▶ [Data extracts]
(* ===== verification/SpawnSpec.v ===== *)
(** * Creating a process

    What task_create_from_elf's last step leaves for the scheduler, and which
    process spawn then enters. *)
From Stdlib Require Import ZArith Lia ZifyBool String.
From stdpp Require Import base numbers list gmap.
From S2P Require Import Prelude Mem Memory MemoryFacts MemorySpec Paging PagingSpec Process ProcessSpec Syscall BlockDev Ports Fat16 Fat16Examples TarFs Elf ElfSpec Keyboard KeyboardSpec Shell ShellExamples.

Lemma deref_enqueue_other s p q : q <> p -> same_but_next (deref (proc_enqueue p s) q) (deref s q).
Proof.
  intros Hne. unfold proc_enqueue. case_bool_decide; [done|]. rewrite (queue_push_same _ _ q).
  by rewrite deref_update_ne.
Qed.

Lemma deref_enqueue_self s p : p <> 0 -> same_but_next (deref (proc_enqueue p s) p) (set_state PROC_READY (deref s p)).
Proof. intros Hp. unfold proc_enqueue. rewrite bool_decide_false by done. rewrite (queue_push_same _ _ p). by rewrite deref_update_eq. Qed.

Lemma next_pid_push p s : next_pid (queue_push p s) = next_pid s.
Proof. unfold queue_push. by repeat case_bool_decide. Qed.

Lemma next_pid_enqueue p s : next_pid (proc_enqueue p s) = next_pid s.
Proof. unfold proc_enqueue. case_bool_decide; [done|]. by rewrite next_pid_push. Qed.

(** Filling in a structure that is in no queue. *)
Lemma sched_rel_new s a p n q :
  sched_rel s a -> p ∉ order a -> sched_rel (set_next_pid n (update p (fun _ => q) s)) a.
Proof.
  intros [Hq Hc Hnd Hnz Hr Hrun] Hp. unfold order in *. rewrite elem_of_app in Hp.
  assert (Hd : forall x, x <> p -> deref (set_next_pid n (update p (fun _ => q) s)) x = deref s x).
  { intros x Hx. change (deref (set_next_pid n ?t) x) with (deref t x). by apply deref_update_ne. }
  constructor; [|done|done|done| |].
  - destruct Hq as [Hl Ht Hn]. constructor; [|done|done].
    apply (linked_ext s); [|exact Hl]. intros x Hx. rewrite Hd; [done|]. intros ->. tauto.
  - intros x Hx. rewrite Hd by (intros ->; tauto). by apply Hr.
  - intros x Hx. rewrite Hd; [by apply Hrun|]. intros ->. apply Hp. left. rewrite Hx. by apply list_elem_of_here.
Qed.

(** The fields of a structure that differs from a filled-in one by its link. *)
Lemma filled_in q n entry_ :
  same_but_next q (set_state PROC_READY (new_process n entry_)) ->
  pid q = n /\ state q = PROC_READY /\ p_entry q = entry_ /\ esp q = 0x80000FFC /\ user_stack_top q = 0x80000FFC /\
  p_regs q = regs0 /\ saved_eip q = 0 /\ kernel_stack q = 0 /\ page_dir q = 0 /\
  fds q = replicate 8 {| fd_type := FD_TYPE_NONE; fd_name8 := replicate 9 0; fd_ext3 := replicate 4 0; fd_offset := 0 |}.
Proof.
  destruct q. intros E. injection E as -> -> -> -> -> -> -> -> -> ->. by split_and!.
Qed.

Section Spawn.
Context {D H : Type} {BD : BlockDev D} {PT : Ports H}.
Context (user_mode : Z -> Z -> M (shell D H) unit).

(** C20: a created process is ready to run.  When the allocator gives an address
    that is not 0 and belongs to no process the scheduler knows, and the
    structure's bytes can be written, task_create_from_elf's last part prints the
    creation line and returns 0 with the next process number; the process has
    that number, the program's entry point, both stack fields 0x80000FFC, every
    register, the saved return address, the kernel stack and the page directory
    0 and eight closed descriptors; it is READY behind every process already waiting; of the
    other processes nothing changes but, for the one that was last, the link to
    it. *)
Theorem create_process_spec entry_ (s : shell D H) a p pm :
  sched_rel (sh_procs s) a -> kmalloc_a sizeof_process (vm_pmm (sh_vm s)) = (p, pm) -> p <> 0 -> p ∉ order a ->
  (exists v, CString.memset p 0 sizeof_process (set_pmm pm (sh_vm s)) = Done v) ->
  wp (create_process entry_) s (fun r s' o =>
    let n := next_pid (sh_procs s) in
    let proc := deref (sh_procs s') p in
    r = (0, n) /\ next_pid (sh_procs s') = u32 (n + 1) /\
    o = [Print (str "[process] created pid="); PrintInt (i32 n); Print (str " entry=0x"); PrintHex entry_;
         Print (str " state=READY" ++ [10])] /\
    sched_rel (sh_procs s') {| running := running a; ready := ready a ++ [p] |} /\
    (pid proc = n /\ state proc = PROC_READY /\ p_entry proc = entry_ /\
     esp proc = 0x80000FFC /\ user_stack_top proc = 0x80000FFC /\
     p_regs proc = {| r_edi := 0; r_esi := 0; r_ebp := 0; r_esp := 0; r_ebx := 0; r_edx := 0; r_ecx := 0; r_eax := 0 |} /\
     saved_eip proc = 0 /\ kernel_stack proc = 0 /\ page_dir proc = 0 /\
     fds proc = replicate 8 {| fd_type := FD_TYPE_NONE; fd_name8 := replicate 9 0; fd_ext3 := replicate 4 0; fd_offset := 0 |}) /\
    forall q, q <> p -> same_but_next (deref (sh_procs s') q) (deref (sh_procs s) q)).
Proof.
  intros Hrel Hk Hp Hin (v & Hv). unfold create_process. apply wp_bind, wp_zoom. unfold vm_kmalloc_a.
  apply wp_bind, wp_get. cbv beta. rewrite Hk. apply wp_bind, wp_put, wp_ret. rewrite bool_decide_false by done.
  apply wp_bind, wp_zoom. unfold stores. apply wp_bind, wp_get. cbv beta. apply wp_bind, (wp_lift v); [exact Hv|]. apply wp_put.
  apply wp_bind, wp_get. cbv beta zeta. cbn [sh_procs put_vm]. set (n := next_pid (sh_procs s)).
  apply wp_bind, wp_zoom, wp_modify, wp_bind, wp_zoom, wp_modify. unfold say, say_line.
  do 5 (apply wp_bind, wp_emit). apply wp_ret. cbn [sh_procs put_vm put_procs].
  set (s1 := set_next_pid (n + 1) (update p (fun _ => new_process n entry_) (sh_procs s))).
  assert (Hd : forall x, deref s1 x = if decide (x = p) then new_process n entry_ else deref (sh_procs s) x).
  { intros x. unfold s1. change (deref (set_next_pid ?k ?t) x) with (deref t x). by rewrite deref_update. }
  split; [done|]. split; [by rewrite next_pid_enqueue|]. split; [done|]. split; [|split].
  - apply (proc_enqueue_rel _ a); [by apply sched_rel_new|done|done].
  - apply filled_in. rewrite (deref_enqueue_self s1 p Hp), Hd. by rewrite decide_True.
  - intros q Hq. rewrite (deref_enqueue_other s1 p q Hq), Hd. by rewrite decide_False.
Qed.

(** spawn enters the process that has waited longest, which is the new one only when none was waiting. *)
Theorem spawn_enters_oldest x rest n a q l (s : shell D H) out Q :
  ready a = q :: l ->
  wp (task_create_from_elf x) s (fun r s1 o => r = (0, n) /\ sched_rel (sh_procs s1) a /\ o = out) ->
  (forall s2, sched_rel (sh_procs s2) {| running := Some q; ready := l |} ->
     wp (user_mode (user_stack_top (deref (sh_procs s2) q)) (p_entry (deref (sh_procs s2) q))) s2 (fun _ s3 o =>
       Q tt s3 (out ++ [Print (str "spawn: pid="); PrintInt (i32 n); Print (str " created, running..." ++ [10])]
                ++ o ++ [Print (str "spawn: process exited." ++ [10])]))) ->
  wp (cmd_spawn user_mode (x :: rest)) s Q.
Proof.
  intros Hready Hcreate Hrun. cbn [cmd_spawn]. apply wp_bind. eapply wp_mono; [exact Hcreate|]. cbv beta.
  intros r s1 o (-> & Hrel & ->). rewrite bool_decide_false by lia. unfold say, say_line.
  do 3 (apply wp_bind, wp_emit). apply wp_bind, wp_zoom, wp_bind, wp_get. cbv beta.
  destruct a as [ra rd]. cbn [ready] in Hready. subst rd.
  destruct (proc_dequeue_rel _ _ Hrel) as [Hf Hs]. destruct (proc_dequeue (sh_procs s1)) as [p q2]. cbn [fst snd sched_dequeue ready default] in Hf, Hs.
  subst p. apply wp_bind, wp_put, wp_ret.
  assert (Hq : q <> 0) by (apply (sr_nonzero _ _ Hs); unfold order; cbn [running option_list]; by apply list_elem_of_here).
  rewrite bool_decide_false by done. apply wp_bind, wp_get. cbv beta. cbn [sh_procs put_procs].
  apply wp_bind. eapply wp_mono; [by apply (Hrun (put_procs q2 s1))|]. cbv beta. intros _ s3 o3 HQ.
  apply wp_emit. cbn [app]. by rewrite <- ?app_assoc.
Qed.
End Spawn.

(** ** The first process *)
Lemma memset_unpaged n p val (t : vm) : bit (cr0 t) 31 = false -> exists v, CString.memset_loop n p val t = Done v.
Proof.
  revert p t. induction n as [|n IH]; intros p t Ht; cbn [CString.memset_loop]; [by eexists|].
  unfold st8. cbn [vm_space]. unfold translate. rewrite Ht. cbn [mbind outcome_bind]. by apply IH.
Qed.

Definition unpaged_vm : vm := {| vm_mem := ∅; vm_pmm := pmm0; page_direc := 0; cr3 := 0; cr0 := 0 |}.

Lemma create_process_spec_witness :
  exists s' o, create_process 0x08048000 (demo_shell unpaged_vm s0) = Done ((0, 1), s', o) /\
    ready_head (sh_procs s') = 0x200000 /\ pid (deref (sh_procs s') 0x200000) = 1 /\
    esp (deref (sh_procs s') 0x200000) = 0x80000FFC.
Proof.
  destruct (wp_inv _ _ _ (create_process_spec 0x08048000 (demo_shell unpaged_vm s0)
    {| running := None; ready := [] |} 0x200000 (snd (kmalloc_a sizeof_process pmm0)) (sched_rel_init procs0)
    ltac:(vm_compute; reflexivity) ltac:(discriminate) ltac:(apply not_elem_of_nil) (memset_unpaged (Z.to_nat sizeof_process) 0x200000 0 (set_pmm (snd (kmalloc_a sizeof_process pmm0)) unpaged_vm) eq_refl)))
    as (r & s' & o & E & -> & _ & _ & Hrel & (Hpid & _ & _ & Hesp & _) & _).
  exists s', o. split; [exact E|]. split; [|split].
  - pose proof (q_linked _ _ (sr_queue _ _ Hrel)) as Hl. cbn in Hl. apply Hl.
  - exact Hpid.
  - exact Hesp.
Defined.

Lemma first_spawn_overwrites_witness :
  exists r s' o, task_create_from_elf (str "run.elf") booted = Done (r, s', o) /\ fst r = 0 /\
    seg_byte code_elf code_seg 24 = 0x90 /\ vread (sh_vm s') (sg_va code_seg + 24) = 0.
Proof.
  destruct booted_ready as [M Hfs].
  assert (Hsz : file_size code_entry = Z.of_nat (length code_elf)) by (vm_compute; reflexivity).
  assert (Himg : code_elf = take (length code_elf) (file_bytes code_fs (rd_sector code_disk) [2])) by (vm_compute; reflexivity).
  assert (E83 : fat16_format_83 (str "run.elf") = (str "RUN     ", str "ELF")) by (vm_compute; reflexivity).
  assert (Ht : tracked (0x203 + 1)) by (split; [discriminate|reflexivity]).
  assert (Hlim : 0x203 + 2 <= mapped_frames [one_region] <= 0x80000) by (vm_compute; split; congruence).
  assert (Hlen : (length code_elf <= 4096)%nat) by (apply Nat.leb_le; vm_compute; reflexivity).
  assert (Hsegs : segments code_elf <> []) by (rewrite code_segments; discriminate).
  destruct (wp_inv _ _ _ (first_spawn_overwrites code_fs (fs0_volume code_disk) code_disk (rd_sector code_disk) booted boot_vm
    [one_region] 0x203 (str "run.elf") (str "RUN     ") (str "ELF") code_entry [2] code_elf
    M booted_heap eq_refl Ht usable_first usable_second Hlim Hfs code_disk_holds E83
    code_found code_file Hsz Himg code_valid Hlen Hsegs booted_segments code_stack booted_enough))
    as (r & s' & o & E & Hr & q & Hq & Hz).
  exists r, s', o. split; [exact E|]. split; [exact Hr|]. split; [reflexivity|].
  apply code_page in Hq as ->. apply (Hz 24). split; [discriminate|reflexivity].
Defined.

▶ [Exercise] An exact restatement of the lines from the one with "- exact Hpid." through the last line of the data is the only acceptable answer.

▶ [Task response]
  - exact Hpid.
  - exact Hesp.
Defined.

Lemma first_spawn_overwrites_witness :
  exists r s' o, task_create_from_elf (str "run.elf") booted = Done (r, s', o) /\ fst r = 0 /\
    seg_byte code_elf code_seg 24 = 0x90 /\ vread (sh_vm s') (sg_va code_seg + 24) = 0.
Proof.
  destruct booted_ready as [M Hfs].
  assert (Hsz : file_size code_entry = Z.of_nat (length code_elf)) by (vm_compute; reflexivity).
  assert (Himg : code_elf = take (length code_elf) (file_bytes code_fs (rd_sector code_disk) [2])) by (vm_compute; reflexivity).
  assert (E83 : fat16_format_83 (str "run.elf") = (str "RUN     ", str "ELF")) by (vm_compute; reflexivity).
  assert (Ht : tracked (0x203 + 1)) by (split; [discriminate|reflexivity]).
  assert (Hlim : 0x203 + 2 <= mapped_frames [one_region] <= 0x80000) by (vm_compute; split; congruence).
  assert (Hlen : (length code_elf <= 4096)%nat) by (apply Nat.leb_le; vm_compute; reflexivity).
  assert (Hsegs : segments code_elf <> []) by (rewrite code_segments; discriminate).
  destruct (wp_inv _ _ _ (first_spawn_overwrites code_fs (fs0_volume code_disk) code_disk (rd_sector code_disk) booted boot_vm
    [one_region] 0x203 (str "run.elf") (str "RUN     ") (str "ELF") code_entry [2] code_elf
    M booted_heap eq_refl Ht usable_first usable_second Hlim Hfs code_disk_holds E83
    code_found code_file Hsz Himg code_valid Hlen Hsegs booted_segments code_stack booted_enough))
    as (r & s' & o & E & Hr & q & Hq & Hz).
  exists r, s', o. split; [exact E|]. split; [exact Hr|]. split; [reflexivity|].
  apply code_page in Hq as ->. apply (Hz 24). split; [discriminate|reflexivity].
Defined.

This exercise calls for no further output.